This article covers the installation of Lumada Data Catalog onto a Kubernetes cluster, using Helm and Hitachi Vantara owned Docker images.
Before installing, you must have:
- Reviewed the system requirements for Data Catalog.
- Knowledge of your organization’s networking environment.
- The root permissions for your designated server.
- The ability to connect to your organization’s data sources.
Based on the deployment pattern your organization will use, you can also set up standalone remote agents. A remote agent serves the same purpose as a local agent, and is set up on an edge node of a separate Hadoop/Spark cluster.

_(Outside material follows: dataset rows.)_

#[export] Instance string_ltb_total : StrictTotal String.ltb.
Proof.
  split.
  - intros a. apply not_true_iff_false. rewrite string_ltb_lt. naive_solver.
  - intros a b c. rewrite !string_ltb_lt. intros [H1 N1] [H2 N2]. split.
    + apply Is_true_true.
      apply (transitivity (R := String.le) (y := b)); by apply Is_true_true.
    + intros ->. apply N1. apply (anti_symm String.le); by apply Is_true_true.
  - intros a b. destruct (decide (a = b)) as [|Hn]; [by right; left|].
    destruct (String.leb_total a b) as [H|H].
    + left. by apply string_ltb_lt.
    + right; right. apply string_ltb_lt. split; [done|congruence].
Qed.

#[export] Instance pair_lt_total {A B} `{EqDecision A} (lt1 : A → A → bool) (lt2 : B → B → bool) :
  StrictTotal lt1 → StrictTotal lt2 → StrictTotal (pair_lt lt1 lt2).
Proof.
  intros H1 H2. unfold pair_lt. split.
  - intros [a b]. cbn. by rewrite !before_irrefl, andb_false_r.
  - intros [a b] [a' b'] [a'' b'']. cbn. rewrite !orb_true_iff, !andb_true_iff, !bool_decide_eq_true.
    intros [?|[<- ?]] [?|[<- ?]]; eauto using before_trans.
  - intros [a b] [a' b']. cbn. rewrite !orb_true_iff, !andb_true_iff, !bool_decide_eq_true.
    destruct (before_total a a') as [?|[<-|?]]; [tauto| |tauto].
    destruct (before_total b b') as [?|[<-|?]]; tauto.
Qed.

Lemma descending_total {K} (lt : K → K → bool) :
  StrictTotal lt → StrictTotal (descending lt).
Proof.
  intros Hlt. unfold descending. split.
  - intros a. apply before_irrefl.
  - intros a b c Hb Ha. by apply (before_trans c b a).
  - intros a b. destruct (before_total a b) as [?|[?|?]]; auto.
Qed.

The installation process includes:
By the end of these steps, the following Data Catalog components will be set up on your designated Kubernetes cluster:
|LDC Application Server||Runs the Data Catalog application|
|Agent (Local agent)||Runs jobs executed by the application server|
|MongoDB||Database backing the application|
|Keycloak||Open Source Identity Provider (IDP)|
|MinIO||Object storage (used for debug purposes only)|
|Spark History Server||Helps store spark job logs on an MinIO or S3 bucket (by default this will be in the MinIO component included in set up)|
|REST Server||Provides several API calls that customers can use to interact with Data Catalog, and documentation covering these supported API calls|
Data Catalog upgrade paths
You can upgrade Data Catalog from previous releases as shown in the table below.
|From release||To release||Procedure|
|7.2||7.3||Upgrade with Helm|
|7.1.1||7.3||Upgrade with Helm|
|6.1||7.3||Contact the Hitachi Vantara Lumada and Pentaho Support Portal|